**What is needed:**
In the data that follows, determine how many lines contain the word "white", and give only that number.

══════

(** * nostr-wot: key codec, event signer, cipher layer, relay aggregator
      and remote-signer session, embedded from the TypeScript sources.

    Conventions of the embedding.
    - A JavaScript string is modelled by a Rocq [string] holding the UTF-8
      bytes of a well-formed text; [TextEncoder.encode] is then the
      identity on the bytes.  Case mapping and white space are the ASCII
      ones.
    - A JavaScript number used with the bit operators is a [Z] brought
      back to the signed 32-bit range by [int32] after every operator.
    - A function that can throw returns [option]; [None] is the throw
      (or, for [bech32ToHex], the [null] result).
    - A socket or timer callback is an event; a run is a list of events
      applied in order to the state that the callbacks share. *)

From Stdlib Require Import ZArith Lia Bool List Ascii String DecimalString.
From stdpp Require Import base decidable option list strings gmap sets.

Local Open Scope Z_scope.

(** ** JavaScript primitives used by the sources *)

Module JS.

(** ToInt32: wrap-around of the 32-bit bit operators. *)
Definition int32 (z : Z) : Z := (z + 2 ^ 31) mod 2 ^ 32 - 2 ^ 31.

Definition shl (a n : Z) : Z := int32 (Z.shiftl (int32 a) (n mod 32)).
Definition sar (a n : Z) : Z := Z.shiftr (int32 a) (n mod 32).
Definition bor (a b : Z) : Z := int32 (Z.lor (int32 a) (int32 b)).
Definition band (a b : Z) : Z := int32 (Z.land (int32 a) (int32 b)).
Definition bxor (a b : Z) : Z := int32 (Z.lxor (int32 a) (int32 b)).

Definition charCode (c : ascii) : Z := Z.of_N (N_of_ascii c).
Definition fromCharCode (z : Z) : ascii := ascii_of_N (Z.to_N (z mod 256)).

Definition chars (s : string) : list ascii := list_ascii_of_string s.
Definition str (l : list ascii) : string := string_of_list_ascii l.

(** [String.prototype.toLowerCase] on ASCII letters. *)
Definition lowerChar (c : ascii) : ascii :=
  let n := charCode c in
  if (65 <=? n) && (n <=? 90) then fromCharCode (n + 32) else c.

Definition toLowerCase (s : string) : string := str (map lowerChar (chars s)).

(** [s.startsWith(p)] *)
Fixpoint startsWith (p s : string) : bool :=
  match p, s with
  | EmptyString, _ => true
  | String a p', String b s' => if Ascii.eqb a b then startsWith p' s' else false
  | String _ _, EmptyString => false
  end.

(** [s.slice(n)] for a non-negative [n]. *)
Definition sliceFrom (n : nat) (s : string) : string := str (drop n (chars s)).

(** [a.slice(0, -n)] on an array. *)
Definition sliceDropLast {A} (n : nat) (l : list A) : list A :=
  take (length l - n)%nat l.

(** [s.indexOf(c)] for a one-character [c]; [None] is [-1]. *)
Fixpoint indexOf (c : ascii) (s : string) : option Z :=
  match s with
  | EmptyString => None
  | String d s' =>
      if Ascii.eqb c d then Some 0
      else match indexOf c s' with Some i => Some (i + 1) | None => None end
  end.

(** [s[i]] for an index inside the string (the sources index the bech32
    alphabet with a 5-bit value only). *)
Definition charAt (s : string) (i : Z) : ascii :=
  nth (Z.to_nat i) (chars s) "000"%char.

(** [s.includes(sep)] *)
Fixpoint includes (sep s : string) : bool :=
  startsWith sep s ||
  match s with
  | EmptyString => false
  | String _ s' => includes sep s'
  end.

(** [s.split(sep)] for a non-empty separator: [skip] counts the characters
    of a matched separator still to be passed over, [cur] is the piece
    being collected, in reverse. *)
Fixpoint splitGo (sep : string) (skip : nat) (cur : list ascii) (s : string)
  : list string :=
  match s with
  | EmptyString => [str (rev cur)]
  | String c s' =>
      match skip with
      | S k => splitGo sep k cur s'
      | O =>
          if startsWith sep s
          then str (rev cur) :: splitGo sep (String.length sep - 1) [] s'
          else splitGo sep O (c :: cur) s'
      end
  end.

Definition split (sep s : string) : list string := splitGo sep O [] s.

(** ASCII white space removed by [trim] (tab, LF, VT, FF, CR, space). *)
Definition isSpace (c : ascii) : bool :=
  let n := charCode c in
  ((9 <=? n) && (n <=? 13)) || (n =? 32).

Fixpoint dropSpaces (l : list ascii) : list ascii :=
  match l with
  | c :: l' => if isSpace c then dropSpaces l' else l
  | [] => []
  end.

Definition trim (s : string) : string :=
  str (rev (dropSpaces (rev (dropSpaces (chars s))))).

(** [s.padStart(n, "0")] *)
Definition padStart0 (n : nat) (s : string) : string :=
  str (replicate (n - String.length s) "0"%char ++ chars s).

(** One hexadecimal digit of [n.toString(16)]. *)
Definition hexDigit (d : Z) : ascii := charAt "0123456789abcdef" d.

(** [b.toString(16).padStart(2, "0")] for a byte value. *)
Definition hex2 (b : Z) : string :=
  String (hexDigit (b / 16)) (String (hexDigit (b mod 16)) EmptyString).

Definition join (l : list string) : string := fold_right String.append "" l.

End JS.

(** ** KeyCodec: [hexToNpub], [bech32ToHex], [normalizePrivateKey]
    (src/lib/nostr/crypto.ts) *)

Module KeyCodec.
Import JS.

Definition ALPHABET : string := "qpzry9x8gf2tvdw0s3jn54khce6mua7l".

(** [parseInt(s, 16)]: leading white space, an optional sign, an optional
    [0x], then the longest run of hexadecimal digits; [None] is [NaN]. *)
Definition hexVal (c : ascii) : option Z :=
  let n := charCode c in
  if (48 <=? n) && (n <=? 57) then Some (n - 48)
  else if (97 <=? n) && (n <=? 102) then Some (n - 87)
  else if (65 <=? n) && (n <=? 70) then Some (n - 55)
  else None.

Fixpoint hexRun (acc : option Z) (l : list ascii) : option Z :=
  match l with
  | c :: l' =>
      match hexVal c with
      | Some d => hexRun (Some (default 0 acc * 16 + d)) l'
      | None => acc
      end
  | [] => acc
  end.

Definition strip0x (l : list ascii) : list ascii :=
  match l with
  | "0"%char :: "x"%char :: l' => l'
  | "0"%char :: "X"%char :: l' => l'
  | _ => l
  end.

Definition parseInt16 (s : string) : option Z :=
  match dropSpaces (chars s) with
  | "-"%char :: l => Z.opp <$> hexRun None (strip0x l)
  | "+"%char :: l => hexRun None (strip0x l)
  | l => hexRun None (strip0x l)
  end.

(** The loop [for (i = 0; i < hex.length; i += 2) bytes.push(parseInt(hex.substr(i, 2), 16))]. *)
Fixpoint hexPairs (l : list ascii) : list (option Z) :=
  match l with
  | a :: b :: l' => parseInt16 (str [a; b]) :: hexPairs l'
  | [a] => [parseInt16 (str [a])]
  | [] => []
  end.

(** [while (bits >= w) { bits -= w; out.push((acc >> bits) & mask) }];
    every turn lowers [bits], so [fuel = bits] turns are enough. *)
Fixpoint drain (fuel : nat) (w mask acc bits : Z) (out : list Z) : Z * list Z :=
  match fuel with
  | O => (bits, out)
  | S f =>
      if w <=? bits
      then drain f w mask acc (bits - w) (out ++ [band (sar acc (bits - w)) mask])
      else (bits, out)
  end.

══════

**Output for this task:**
3